Paradoxically, the more you put yourself down, the lower your self-esteem gets. Before long you're caught in a vicious cycle in which your self becomes like a cancer that eats away at itself.
Your pattern of putting yourself down seems to me to be caused by two different factors. The first is what is called the toxic introject, the second is misdirected rage.
Let's start with the first. The toxic introject is made up of the voices of the people who raised you--your parents. We humans become who we are by taking our parents' inside ourselves, literally swallowing or introjecting them whole. When we take our parents inside ourselves, we absorb their attitudes, thoughts, and feelings. We also absorb their feelings about us.
You said in your letter that they are very critical of you, and as you can see, it is their critical voices that resonate in your head and continue to put you down, thereby lowering your self-esteem more and more each day.
The problem here is that you aren't even aware of who is really talking to you each time that you put yourself down. Their voices have become so integrated into your self that you actually think that it's your voice that you hear when you trash yourself.
These put downs aren't your voice. How do I know? Because your voice spoke to me at the beginning of the letter. You are kind and loving. The put down voice that you hear is theirs.
The first step toward freeing yourself from the destructive voices of your toxic introjects is awareness. You must begin to observe yourself, as if you were a scientist watching yourself in action. Listen to your self talk.
Each time you hear yourself uttering a put down, label who is actually speaking to you by saying, 'Hi mom (or hi dad). That sounds like something you would say to me. ' By identifying who is really speaking inside your head, you are beginning to separate you from them.
This is the only way to repair your self esteem. This is hard work and takes time, but eventually you will carve out a healthy self separate and apart from them.
You also need to be aware that your ongoing contact with your family helps to keep the bad voices alive in your head. You might consider limiting contact and/or making sure that you voice your disapproval of their unsupportive remarks each and every time they utter them. In other words, it is imperative that you not continue to allow yourself to hear their negative messages, which only fuels the negative voices in your head.
Becoming a group therapy member will accelerate your healing since you will form connections with many people who love you. Their voices will help you to replace the 'bad' voices by filling your heart with more loving messages. These messages will become part of your self and will help you to engage in kinder self talk.
Above all, don't try to stop talking down to yourself. You can't stop it right now. Trying to stop will make you feel like a failure and will actually lower your self-esteem. Just do the observing, and identify who's talking to you.
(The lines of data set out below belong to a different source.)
Lemma showNotification_console m ty a :
  exists more, console (showNotification m ty a) = console a ++ more.
Proof. apply showNotification_frame. Qed.

Lemma runCallback_page cb a :
  isClick cb = false -> page (runCallback cb a) = page a.
Proof.
  destruct cb as [| call | n | n]; [done| | |]; intros _; cbn [runCallback].
  - unfold lastMove. destruct (replays a !! call) as [r|]; [|done].
    destruct (waiter r), (0 <? failedClicks r)%nat; cbn;
      by rewrite showNotification_page.
  - unfold hideNotification. by destruct (bool_decide _).
  - by destruct (bool_decide _).
Qed.

Lemma runCallback_replays cb a call :
  callOf cb ≠ Some call ->
  replays (runCallback cb a) !! call = replays a !! call.
Proof.
  destruct cb as [c cell index len | c | n | n]; cbn [callOf runCallback];
    intros Hc.
  - unfold clickStep.
    destruct (clickCell_spec cell a) as (_ & _ & _ & _ & Hr & _).
    destruct (clickCell cell a) as [a1 ok]. cbn [fst] in Hr.
    destruct (index =? len - 1)%nat; cbn; rewrite Hr;
      apply list_lookup_alter_ne; congruence.
  - unfold lastMove. destruct (replays a !! c) as [r|]; [|done].
    set (b := if (0 <? failedClicks r)%nat then _ else _).
    assert (replays b = replays a) as Hb.
    { subst b. destruct (0 <? failedClicks r)%nat;
        by rewrite showNotification_replays. }
    destruct (waiter r); cbn; rewrite Hb;
      apply list_lookup_alter_ne; congruence.
  - unfold hideNotification. by destruct (bool_decide _).
  - by destruct (bool_decide _).
Qed.

Lemma runCallback_console cb a :
  exists more, console (runCallback cb a) = console a ++ more.
Proof.
  destruct cb as [c cell index len | c | n | n]; cbn [runCallback].
  - unfold clickStep.
    destruct (clickCell_spec cell a) as (_ & _ & _ & _ & _ & e & He).
    destruct (clickCell cell a) as [a1 ok]. cbn [fst] in He.
    destruct (index =? len - 1)%nat; cbn; rewrite He; eauto.
  - unfold lastMove. destruct (replays a !! c) as [r|].
    2:{ exists []. by rewrite app_nil_r. }
    set (a1 := log _ a).
    set (b := if (0 <? failedClicks r)%nat then _ else _).
    assert (exists more, console b = console a1 ++ more) as [more Hb].
    { subst b. destruct (0 <? failedClicks r)%nat;
        apply showNotification_console. }
    destruct (waiter r); cbn; rewrite Hb; subst a1; cbn;
      rewrite <- app_assoc; eauto.
  - unfold hideNotification. destruct (bool_decide _); cbn;
      exists []; by rewrite app_nil_r.
  - destruct (bool_decide _); cbn; exists []; by rewrite app_nil_r.
Qed.

(** The timer of one cell. *)
Lemma clickStep_spec call cellNumber index len a :
  let a' := clickStep call cellNumber index len a in
  let outcome := clickOutcome (page a) cellNumber in
  page a' = fst outcome
  /\ replays a' = alter (count (snd outcome)) call (replays a)
  /\ timers a'
     = timers a
       ++ (if (index =? len - 1)%nat
           then [{| tid := nextTimeoutId a;
                    due := (clock a + CLICK_DELAY_MS)%Z;
                    action := LastMove call |}]
           else []).
Proof.
  unfold clickStep.
  destruct (clickCell_spec cellNumber a) as (Hp & Hok & Ht & Hn & Hr & _).
  assert (Hc : clock (fst (clickCell cellNumber a)) = clock a).
  { unfold clickCell. destruct (querySelector (page a) cellNumber);
      [destruct (dispatchAll _ _ _) as [p []]|]; done. }
  destruct (clickCell cellNumber a) as [a1 ok]. cbn [fst snd] in *.
  destruct (index =? len - 1)%nat; cbn; rewrite ?Hp, ?Hok, ?Ht, ?Hn, ?Hr, ?Hc,
    ?app_nil_r; done.
Qed.

(** The timer after the last move. *)
Lemma lastMove_spec call r a :
  replays a !! call = Some r ->
  let a' := lastMove call a in
  replays a' = alter resolve call (replays a)
  /\ LogGameSolved (completedClicks r) (failedClicks r) ∈ console a'
  /\ (forall rid, waiter r = Some rid ->
        (rid, SuccessResponse) ∈ responses a').
Proof.
  intros Hr. unfold lastMove. rewrite Hr.
  set (a1 := log _ a).
  set (b := if (0 <? failedClicks r)%nat then _ else _).
  assert (replays b = replays a
          /\ exists more, console b = console a1 ++ more)
    as (Hb & more & Hc).
  { subst b. destruct (0 <? failedClicks r)%nat;
      (split; [by rewrite showNotification_replays
              |apply showNotification_console]). }
  assert (Hlog : forall e (l k : list log_entry), e ∈ (l ++ [e]) ++ k).
  { intros e l k. apply elem_of_app. left. apply elem_of_app. right.
    apply list_elem_of_here. }
  destruct (waiter r) as [rid|]; cbn; rewrite Hb, Hc; subst a1; cbn;
    (split; [done|]); (split; [apply Hlog|]).
  - intros ? [= <-]. apply elem_of_app. right. apply list_elem_of_here.
  - done.
Qed.

(** *** The clicks of a solution, one after the other *)

Lemma replayAll_snoc p solution cellNumber :
  replayAll p (solution ++ [cellNumber])
  = (fst (clickOutcome (fst (replayAll p solution)) cellNumber),
     snd (replayAll p solution)
     ++ [snd (clickOutcome (fst (replayAll p solution)) cellNumber)]).
Proof.
  revert p. induction solution as [|c solution IH]; intros p; simpl.
  - by destruct (clickOutcome p cellNumber).
  - destruct (clickOutcome p c) as [p1 ok]. rewrite IH.
    by destruct (replayAll p1 solution).
Qed.

Lemma replayAll_length p solution :
  length (snd (replayAll p solution)) = length solution.
Proof.
  revert p. induction solution as [|c solution IH]; intros p; simpl; [done|].
  destruct (clickOutcome p c) as [p1 ok]. specialize (IH p1).
  destruct (replayAll p1 solution). simpl in *. by rewrite IH.
Qed.

Lemma tally_snoc outcomes ok :
  successes (outcomes ++ [ok])
  = (if ok then S (successes outcomes) else successes outcomes)
  /\ failures (outcomes ++ [ok])
     = (if ok then failures outcomes else S (failures outcomes)).
Proof.
  unfold successes, failures. rewrite !List.filter_app, !length_app.
  destruct ok; simpl; lia.
Qed.

Lemma tally_total outcomes :
  (successes outcomes + failures outcomes = length outcomes)%nat.
Proof.
  unfold successes, failures.
  induction outcomes as [|[] outcomes IH]; simpl; lia.
Qed.

Lemma stepTimers_elem id now call len index solution u :
  u ∈ stepTimers id now call len index solution ->
  (id <= tid u)%nat
  /\ (now + Z.of_nat index * CLICK_DELAY_MS <= due u)%Z
  /\ isClick (action u) = true
  /\ callOf (action u) = Some call.
Proof.
  revert id index. induction solution as [|c solution IH]; intros id index.
  { by intros ?%elem_of_nil. }
  simpl. intros [->|Hu]%elem_of_cons.
  - cbn. split; [lia|]. split; [lia|done].
  - apply IH in Hu as (? & ? & ? & ?). unfold CLICK_DELAY_MS in *.
    split; [lia|]. split; [lia|done].
Qed.

End TimerFacts.

(** ** The content script: one replay *)

Section ReplayFacts.
Import Content.
Context {Page Elem : Type} `{Dom Page Elem}.

Lemma filter_swap {A} (P Q : A -> Prop)
    `{forall x, Decision (P x)} `{forall x, Decision (Q x)} (l : list A) :
  filter Q (filter P l) = filter P (filter Q l).
Proof.
  induction l as [|x l IH]; [done|].
  rewrite !(filter_cons _ x).
  destruct (decide (P x)), (decide (Q x));
    rewrite ?filter_cons_True, ?filter_cons_False by done; by rewrite IH.
Qed.

Lemma filter_all {A} (P : A -> Prop) `{forall x, Decision (P x)} (l : list A) :
  Forall P l -> filter P l = l.
Proof.
  induction 1 as [|x l Hx _ IH]; [done|].
  rewrite filter_cons_True by done. by rewrite IH.
Qed.

(** The pending timers of one kind after the timer [t] fired. *)
Lemma fired_filter (Q : timer -> Prop) `{forall u, Decision (Q u)}
    late (a : agent Page) t :
  exists extra,
    timers (runCallback (action t) (dequeue late t a))
    = filter (fun u => tid u ≠ tid t) (timers a) ++ extra
    /\ filter Q (timers (unregister t (runCallback (action t) (dequeue late t a))))
       = filter (fun u => tid u ≠ tid t) (filter Q (timers a))
         ++ filter Q extra
    /\ Forall (fun u => isClick (action u) = false
                        /\ forall c, action u = LastMove c ->
                             exists cell index len,
                               action t = ClickStep c cell index len
                               /\ index = (len - 1)%nat) extra.
Proof.
  destruct (runCallback_timers (action t) (dequeue late t a))
    as (extra & Hts & _ & _ & Hex).
  exists extra. split; [exact Hts|]. split.
  - cbn [unregister set_timers timers]. rewrite Hts, filter_app.
    cbn [dequeue set_timers set_clock timers]. by rewrite filter_swap.
  - eapply Forall_impl; [exact Hex|]. intros u (_ & _ & ? & ?). done.
Qed.

(** Timers other than the one that fired stay. *)
Lemma filter_others (ts l : list timer) t :
  NoDup (map tid ts) -> t ∈ ts ->
  (forall u, u ∈ l -> u ∈ ts /\ u ≠ t) ->
  filter (fun u => tid u ≠ tid t) l = l.
Proof.
  intros Hnd Ht Hl. apply filter_all, Forall_forall.
  intros u [Hu Hne]%Hl Heq. apply Hne.
  by apply (ids_distinct ts).
Qed.

Section OneReplay.
Variables (call n id0 : nat) (t0 : Z) (p0 : Page).
Variable solution : list Json.value.
Variable listener : option nat.
Hypothesis n_length : n = length solution.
Gradually, the voices will go away by themselves.
I mentioned above that there is a second cause of your low self esteem--misdirected rage. Rage turned back on the self takes many forms from depression to anxiety to self attack. You use words and puts downs to pummel yourself. You do this partly because you've been trained to be a punching bag (so you think it's normal to suffer abuse) and partly because you know no other way to vent your anger.
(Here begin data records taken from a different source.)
(** The [else] branch of the loop: the value [v] of the [module] key. *)
Definition module_args (v : value) : outcome (list value) :=
  has_name <- py_in "name" v 315 ;;
  if negb has_name then
    fail ValueError (quoted "name" ++ " field must be defined under "
                       ++ quoted "module" ++ ".") 317
  else
    has_args <- py_in "args" v 320 ;;
    if negb has_args then
      fail ValueError (quoted "args" ++ " field must be defined under "
                         ++ quoted "module" ++ ".") 322
    else
      name <- subscript v "name" 325 ;;
      args <- subscript v "args" 327 ;;
      match args with
      | VDict a =>
          ret (name :: map (fun kv => VStr (FT (hyphenate (fst kv)) (snd kv))) a)
      | _ => fail AttributeError "object has no attribute 'items'" 327
      end.

(** What one item [(k, v)] of the attack section appends to
    [brute_cli_args]. *)
Definition brute_entry (kv : string * value) : outcome (list value) :=
  let (k, v) := kv in
  if negb (String.eqb k "module") then
    let v := match v with
             | VBool _ => VStr (PyStr.lower (py_str v))
             | _ => v
             end in
    ret [VStr (FT (hyphenate k) v)]
  else module_args v.

(** [for k,v in bf_args.items(): ...] on the tokens so far. *)
Fixpoint brute_loop (bf_args : items) (brute_cli_args : list value)
    : outcome (list value) :=
  match bf_args with
  | [] => ret brute_cli_args
  | kv :: rest =>
      toks <- brute_entry kv ;;
      brute_loop rest (brute_cli_args ++ toks)%list
  end.

(** The body of [if bf_args:] down to the end of the loop. *)
Definition translate_brute (db_arg : string) (bf_args : items)
    : outcome (list value) :=
  if negb (has_key "module" bf_args) then
    fail ValueError (quoted "module" ++ " field must be set in the YAML file.") 287
  else brute_loop bf_args [VStr db_arg].

(** The attack section as the main program treats it: [None] when
    [if bf_args:] skips it, the outcome of the translation otherwise. *)
Definition normalize_brute (db_arg : string) (bf_args : value)
    : option (outcome (list value)) :=
  if truthy bf_args then
    Some match bf_args with
         | VDict d => translate_brute db_arg d
         | _ => fail AttributeError "object has no attribute 'keys'" 286
         end
  else None.

(** ** The main program *)

(** The namespace [brute_sp.parse_args] returns. [module] is [None]
    when the namespace has no such attribute. *)
Record Namespace := mkNamespace {
  module : option string;
  ns_process_count : value;
  ns_max_auth_tries : value;
  ns_stop_on_valid : value;
  auth_jitter_min : value;
  auth_jitter_max : value;
  threshold_jitter_min : value;
  threshold_jitter_max : value;
  ns_database : value;
  ns_log_file : value;
  ns_log_stdout : value;
  ns_log_general : value;
  ns_log_valid : value;
  ns_log_invalid : value
}.

(** What the top-level [parser.parse_args()] returns, by [args.mode]. *)
Inductive Args :=
| NoMode                       (* no subcommand: no attribute [mode] *)
| YamlMode (yaml_file : string)
| DbMode
| BruteMode (ns : Namespace).

Section Main.

Variable loadYml : string -> outcome value.
Variable argv : list string.
Variable Handle : Type.
Variable Manager : string -> M Handle.
Variable run_cmd : string -> DbArgs -> Handle -> M unit.

(** The parsers built from [bfg.parser] and [bfg.db_args.parser]:
    the top-level parser and [db_sp] as used by [run_db_command],
    and [brute_sp]. *)
Variable parser : list string -> M DbArgs.
Variable db_sp : list string -> M DbArgs.
Variable brute_sp : list value -> M Namespace.

(** The attack engine of [bruteloops]. *)
Variables Callback JitterT Engine : Type.
Variable initialize : string -> Namespace -> M Callback.
Variable Jitter : value -> value -> M JitterT.

Record Config := mkConfig {
  authentication_callback : Callback;
  process_count : value;
  max_auth_tries : value;
  stop_on_valid : value;
  authentication_jitter : JitterT;
  max_auth_jitter : JitterT;
  db_file : value;
  log_file : value;
  log_stdout : value;
  log_general : value;
  log_valid : value;
  log_invalid : value;
  exception_handlers : list exn_class
}.

Variable validate : Config -> M unit.
Variable BruteForcer : Config -> M Engine.
Variable launch : Engine -> M unit.

(** [for cmd, argset in db_args.items(): ...] *)
Definition manage_entry (db_arg : string) (entry : string * value) : M unit :=
  let (cmd, argset) := entry in
  match argset with
  | VDict a =>
      run_db_command argv Manager run_cmd db_sp
        (Some (manage_args cmd db_arg a))
  | _ =>
      raise ValueError
        ("All db-management subcommands should be configured with a "
         ++ "dictionary of supporting arguments.") 259 "<module>"
  end.

Definition do_db_management (db_arg : string) (db_args : value) : M unit :=
  if truthy db_args then
    match db_args with
    | VDict d => for_each d (manage_entry db_arg)
    | _ => raise AttributeError "object has no attribute 'items'" 255 "<module>"
    end
  else ret tt.

Definition do_brute_force (db_arg : string) (bf_args : value) (args : Args)
    : M Args :=
  match normalize_brute db_arg bf_args with
  | None => ret args
  | Some translated =>
      brute_cli_args <- lift translated ;;
      print (py_str (VList brute_cli_args)) ;;
      ns <- brute_sp brute_cli_args ;;
      emit StdoutNamespace ;;
      ret (BruteMode ns)
  end.

(** The branch [if args.mode == 'yaml':]; it returns the value of
    [args] at its end. *)
Definition yaml_mode (yaml_file : string) : M Args :=
  path <- findFile yaml_file yaml_file ;;
  yfile <- open_read path ;;
  yargs <- parseYml loadYml yfile ["database"] ;;
  db_arg <- match lookup "database" yargs with
            | Some (VStr db) => ret ("--database=" ++ db)
            | Some _ => raise TypeError "can only concatenate str to str"
                          242 "<module>"
            | None => raise KeyError "'database'" 242 "<module>"
            end ;;
  let db_args := match lookup "manage-db" yargs with
                 | Some v => v | None => VDict [] end in
  let bf_args := match lookup "brute-force" yargs with
                 | Some v => v | None => VDict [] end in
  do_db_management db_arg db_args ;;
  do_brute_force db_arg bf_args (YamlMode yaml_file).

(** The assignments to [config], down to [config.validate()]. *)
Definition assemble (args : Namespace) : M Config :=
  match module args with
  | None =>
      raise (OtherException "Exception") "No attack module supplied!"
        353 "<module>"
  | Some m =>
      callback <- initialize m args ;;
      aj <- Jitter (auth_jitter_min args) (auth_jitter_max args) ;;
      mj <- Jitter (threshold_jitter_min args) (threshold_jitter_max args) ;;
      let config :=
        {| authentication_callback := callback;
           process_count := ns_process_count args;
           max_auth_tries := ns_max_auth_tries args;
           stop_on_valid := ns_stop_on_valid args;
           authentication_jitter := aj;
           max_auth_jitter := mj;
           db_file := ns_database args;
           log_file := ns_log_file args;
           log_stdout := ns_log_stdout args;
           log_general := ns_log_general args;
           log_valid := ns_log_valid args;
           log_invalid := ns_log_invalid args;
           exception_handlers := [KeyboardInterrupt] |} in
      validate config ;;
      ret config
  end.

(** The [except Exception as e:] block. *)
Definition report (e : exn) : M unit :=
  print EmptyString ;;
  print ("Unhandled exception occurred." ++ nl) ;;
  print (exn_msg e) ;;
  print (exn_msg e) ;;
  emit StdoutTbDir ;;
  print (py_str (VInt (Z.of_nat (match exn_tb e with
                                 | f :: _ => fr_line f
                                 | [] => 0%nat
                                 end)))) ;;
  emit (StderrTb (exn_tb e)) ;;
  print EmptyString ;;
  print EmptyString.

(** The body of the [try:] statement that ends the program, and the
    statement. *)
Definition attack (config : Config) : M unit :=
  log "bfg" "Initializing attack" ;;
  bf <- BruteForcer config ;;
  launch bf ;;
  log "bfg" "Attack complete".

Definition run_campaign (config : Config) : M unit :=
  try_except (attack config) report.

(** The branch [if args.mode == 'brute':] *)
Definition brute_mode (args : Namespace) : M unit :=
  config <- assemble args ;;
  run_campaign config.

(** The script from [args = parser.parse_args()] on. *)
Definition main (args : Args) : M unit :=
  args <- match args with
          | NoMode =>
              raise AttributeError
                "'Namespace' object has no attribute 'mode'" 231 "<module>"
          | YamlMode yaml_file => yaml_mode yaml_file
          | _ => ret args
          end ;;
  match args with
  | DbMode => run_db_command argv Manager run_cmd parser None
  | _ => ret tt
  end ;;
  match args with
  | BruteMode ns => brute_mode ns
  | _ => ret tt
  end.

End Main.

(** The exit status of the process: 0 when the script runs to its end,
    the status of [SystemExit], and a non-zero status, 1, for an
    exception nothing catches. *)
Definition exit_status {A} (o : outcome A) : Z :=
  match o with
  | Ret _ => 0
  | Exit s => s
  | Raise _ => 1
  end.

(** ** Notions the statements use *)

(** The results of [f] on the elements of [l], in order, or the first
    failure. *)
Fixpoint collect {A B} (f : A -> outcome B) (l : list A) : outcome (list B) :=
  match l with
  | [] => Ret []
  | x :: rest =>
      y <- f x ;;
      ys <- collect f rest ;;
      ret (y :: ys)
  end.

(** [select sigma l] lists the elements of [l] at the positions
    [sigma]: [l] reordered, when [sigma] is a permutation of the
    positions of [l]. *)
Definition select {A} (sigma : list nat) (l : list A) : list A :=
  flat_map (fun i => match nth_error l i with
                     | Some x => [x]
                     | None => []
                     end) sigma.

(** The tokens one flag of a management operation contributes. *)
Definition flag_block (fv : string * value) : list string :=
  ("--" ++ fst fv)%string :: flag_values (snd fv).

Definition value_is_str (s : string) (v : value) : bool :=
  match v with
  | VStr s' => String.eqb s' s
  | _ => false
  end.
Beating on yourself is safer than beating on your parents, who would surely retaliate against you. Don't mistake me. I'm not saying that you should beat on your parents. What I am saying is that you aren't supposed to be mistreated by them or by yourself. When they don't talk properly to you, you are supposed to put your foot down and tell them that they must tell you loving and supportive things or nothing at all.
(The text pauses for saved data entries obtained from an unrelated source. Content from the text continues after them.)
(** C1 (as the code has it): after every mutating call of a sequence of
    [insert], [erase] and [clear] calls on a table of at most 3 * 2^28
    pairs, [capacity()] is a power of two and the load factor is at most
    the upper bound 3/4, the bound itself included.  The lower bound 1/4 is
    not restored by these calls; a single [insert] or [erase] keeps it once
    it holds, unless it leaves the table empty. *)
Theorem capacity_and_load_factor_after_calls (depth : nat) (m : HashMap)
    (ops : list operation) :
  Inv m → size m + Z.of_nat (length ops) ≤ 3 * 2 ^ 28 →
  ∃ m', run (S (S depth)) m ops = Some m' ∧ Inv m' ∧
        (∃ e, 0 ≤ e ≤ 30 ∧ capacity m' = 2 ^ e) ∧
        (getLoadFactor m' <= UPPER_LOAD_FACTOR)%Q ∧
        (length ops = 1%nat →
         (LOWER_LOAD_FACTOR <= getLoadFactor m)%Q →
         size m' = 0 ∨ (LOWER_LOAD_FACTOR <= getLoadFactor m')%Q).
Proof.
  intros HInv Hle.
  destruct (run_Inv depth ops m HInv Hle) as (m' & E & HInv' & Hlow).
  pose proof HInv' as [Hwf' Hlf'].
  pose proof (wf_capacity_range m' Hwf').
  pose proof (wf_capacity_range m (proj1 HInv)).
  exists m'. split_and!; [done|done|apply Hwf'| |].
  - apply Qle_upper; [unfold capacity in *; lia|done].
  - intros Hone Hq. apply Qle_lower in Hq; [|unfold capacity in *; lia].
    destruct (Hlow Hone Hq) as [?|Hl]; [by left|right].
    apply Qle_lower; [unfold capacity in *; lia|done].
Qed.

(** ** operator[] and the bulk constructor *)

Lemma alter_take_drop_middle {A : Type} (g : A → A) (l : list A) (j : nat)
    (x : A) :
  l !! j = Some x → alter g j l = take j l ++ g x :: drop (S j) l.
Proof.
  revert j. induction l as [|y l IH]; intros [|j] H; simplify_eq/=; [done|].
  by rewrite (IH j H).
Qed.

Lemma assign_through_spec (m : HashMap) (key : KeyT) (em : ElemMeta)
    (value : ValueT) :
  wf m → _getPairByKey m key = Ok em →
  wf (assign_through m key em value) ∧
  ∃ rest, entries m ≡ₚ elem em :: rest ∧
          entries (assign_through m key em value) ≡ₚ (key, value) :: rest.
Proof.
  intros Hwf H.
  pose proof (getPair_Ok m key em Hwf H) as (Hkey & Hin & Hlook).
  pose proof (getPair_bucket_split m key em Hwf H) as Hsplit.
  destruct (alter_bucket_entries m key
              (alter (λ p, (p.1, value)) (idxInBucket em)) Hwf)
    as (pre & post & E1 & E2).
  rewrite (alter_take_drop_middle _ _ _ _ Hlook) in E2.
  cbn [fst] in E2. rewrite Hkey in E2.
  set (b := bucket_at m (_hash m key)) in *.
  set (rest := pre ++ take (idxInBucket em) b ++
               drop (S (idxInBucket em)) b ++ post).
  assert (P1 : entries m ≡ₚ elem em :: rest).
  { rewrite E1, Hsplit. unfold rest.
    rewrite <- !(assoc_L (++)). cbn [app].
    by rewrite <- !Permutation_middle. }
  assert (P2 : concat (alter (alter (λ p, (p.1, value)) (idxInBucket em))
                         (Z.to_nat (_hash m key)) (_hashTable m))
               ≡ₚ (key, value) :: rest).
  { rewrite E2. unfold rest.
    rewrite <- !(assoc_L (++)). cbn [app].
    by rewrite <- !Permutation_middle. }
  split; [|by exists rest].
  pose proof (wf_nodup _ Hwf) as Hnd. rewrite P1, fmap_cons, Hkey in Hnd.
  pose proof (wf_size _ Hwf) as Hs. rewrite P1 in Hs.
  apply alter_bucket_wf; [done|..].
  - intros p. rewrite (alter_take_drop_middle _ _ _ _ Hlook).
    cbn [fst]. rewrite Hkey. intros Hp.
    assert (p = (key, value) ∨ p ∈ b) as [->|Hpb]; [|done|].
    { apply elem_of_app in Hp as [Hp|Hp].
      - right. rewrite Hsplit. apply elem_of_app. by left.
      - apply elem_of_cons in Hp as [->|Hp]; [by left|right].
        rewrite Hsplit. apply elem_of_app. right. by right. }
    apply (wf_route _ Hwf (Z.to_nat (_hash m key)) _ p) in Hpb;
      [|by apply wf_bucket_lookup].
    pose proof (wf_hash_range m key Hwf). lia.
  - by rewrite P2, fmap_cons.
  - rewrite P2. done.
  - apply Hwf.
Qed.

Lemma index_spec (depth : nat) (m : HashMap) (key : KeyT) :
  Inv m →
  ∃ m1 em, index (S (S depth)) m key = Some (m1, em) ∧
           wf m1 ∧ _getPairByKey m1 key = Ok em ∧
           ((containsKey m key = true ∧ m1 = m) ∨
            (containsKey m key = false ∧
             entries m1 ≡ₚ (key, ValueT_default) :: entries m ∧
             capacity m1 = capacity_after_insert (size m) (capacity m))).
Proof.
  intros HInv. pose proof HInv as [Hwf _]. unfold index.
  destruct (_getPairByKey m key) as [em|e] eqn:E.
  - exists m, em. split_and!; [done..|].
    left. unfold containsKey. by rewrite E.
  - assert (Hk : containsKey m key = false)
      by (unfold containsKey; by rewrite E).
    destruct (insert_absent depth m key ValueT_default HInv Hk)
      as (m1 & E1 & Hwf1 & Hperm & Hcap).
    rewrite E1. cbn [mbind option_bind snd].
    destruct (_getPairByKey m1 key) as [em|e'] eqn:E2.
    + exists m1, em. split_and!; [done..|]. by right.
    + apply getPair_Throw in E2 as [_ Hn]; [|done].
      exfalso. apply Hn. rewrite Hperm, fmap_cons. by left.
Qed.

Lemma index_assign_spec (depth : nat) (m : HashMap) (key : KeyT)
    (value : ValueT) :
  Inv m → size m < 3 * 2 ^ 28 →
  ∃ r, index (S (S depth)) m key = Some r ∧
       Inv (assign_through r.1 key r.2 value) ∧
       size (assign_through r.1 key r.2 value) ≤ size m + 1 ∧
       at_ (assign_through r.1 key r.2 value) key = Ok value ∧
       (∀ k', k' ≠ key →
          at_ (assign_through r.1 key r.2 value) k' = at_ m k') ∧
       (∀ k', k' ∈ (entries (assign_through r.1 key r.2 value)).*1 ↔
              k' = key ∨ k' ∈ (entries m).*1).
Proof.
  intros HInv Hlt. pose proof HInv as [Hwf Hlf].
  pose proof (wf_capacity_range m Hwf) as Hc.
  pose proof (wf_entries_nonneg m Hwf) as H0.
  destruct (index_spec depth m key HInv) as (m1 & em & E & Hwf1 & Hget & Hcase).
  exists (m1, em). split; [done|]. cbn [fst snd].
  destruct (assign_through_spec m1 key em value Hwf1 Hget)
    as (Hwf2 & rest & P1 & P2).
  pose proof (getPair_Ok m1 key em Hwf1 Hget) as (Hkey & _).
  set (m2 := assign_through m1 key em value) in *.
  assert (Hsize2 : size m2 = size m1) by done.
  assert (Hcap2 : capacity m2 = capacity m1) by done.
  assert (Hnd : key ∉ rest.*1).
  { pose proof (wf_nodup _ Hwf2) as Hnd. rewrite P2, fmap_cons in Hnd.
    by apply NoDup_cons in Hnd as [? _]. }
  assert (Hm1 : ∀ p, p.1 ≠ key → p ∈ entries m1 ↔ p ∈ entries m).
  { intros p Hp. destruct Hcase as [[_ ->]|(_ & Hperm & _)]; [done|].
    rewrite Hperm. rewrite elem_of_cons. split; [|by right].
    intros [->|?]; [done|done]. }
  assert (Hkeys1 : ∀ k', k' ∈ (entries m1).*1 ↔ k' = key ∨ k' ∈ (entries m).*1).
  { intros k'. destruct Hcase as [[Hc1 ->]|(_ & Hperm & _)].
    - apply containsKey_entries in Hc1; [|done].
      split; [by right|]. by intros [->|?].
    - rewrite Hperm, fmap_cons, elem_of_cons. done. }
  split_and!.
  - split; [done|]. rewrite Hsize2, Hcap2.
    destruct Hcase as [[_ ->]|(Hk & Hperm & Hcap)]; [done|].
    pose proof (wf_perm_size m m1 [(key, ValueT_default)] Hwf Hwf1 Hperm)
      as Hs. cbn [length] in Hs.
    rewrite Hs, Hcap. unfold capacity_after_insert.
    destruct (Z.ltb_spec (3 * capacity m) (4 * (size m + 1)));
      destruct (Z.ltb_spec (capacity m) (2 ^ 30)); cbn [andb]; lia.
  - rewrite Hsize2. destruct Hcase as [[_ ->]|(Hk & Hperm & _)]; [lia|].
    pose proof (wf_perm_size m m1 [(key, ValueT_default)] Hwf Hwf1 Hperm)
      as Hs. cbn [length] in Hs. lia.
  - apply at_entries; [done|]. rewrite P2. by left.
  - intros k' Hne. apply at_ext; [done..|]. intros w.
    rewrite <- (Hm1 (k', w)) by done. rewrite P1, P2, !elem_of_cons.
    split; (intros [Heq|?]; [|by right]).
    + by simplify_eq.
    + rewrite <- Heq in Hkey. by simpl in Hkey.
  - intros k'. rewrite <- Hkeys1. rewrite P1, P2, !fmap_cons, Hkey. done.
Qed.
The same limit should be extended to yourself, so that when you hear their voices putting you down in your head, you need to tell them that they aren't supposed to talk to you in the way that they are.
How can you clarify whether the put downs in your head are due to the emergence of a toxic introject or rather a sign of misdirected rage, or a little of both? First ask yourself who do I sound like right now. If you are talking like a parent, label who's talking to you (and ideally give the parent in your head the same limit that I advised you to give in real life by saying that your parent doesn't have the right to say nasty things to you. )
Next check if your rage is being misdirected back at your self in the form of a put down, ask yourself who am I mad at right now. If you discover that you are, indeed, angry at someone, figure out who that someone is, then identify what was said or done to make you angry.
Next, make sure that you channel your anger constructively by taking care of yourself and asserting what you want for yourself. This is how to use your anger properly, so that it doesn't get redirected back against yourself.
I have given you a lot to work with. When you feel better about yourself, you will know how likeable you are and you won't be surprised to know that many men find you endearing and attractive.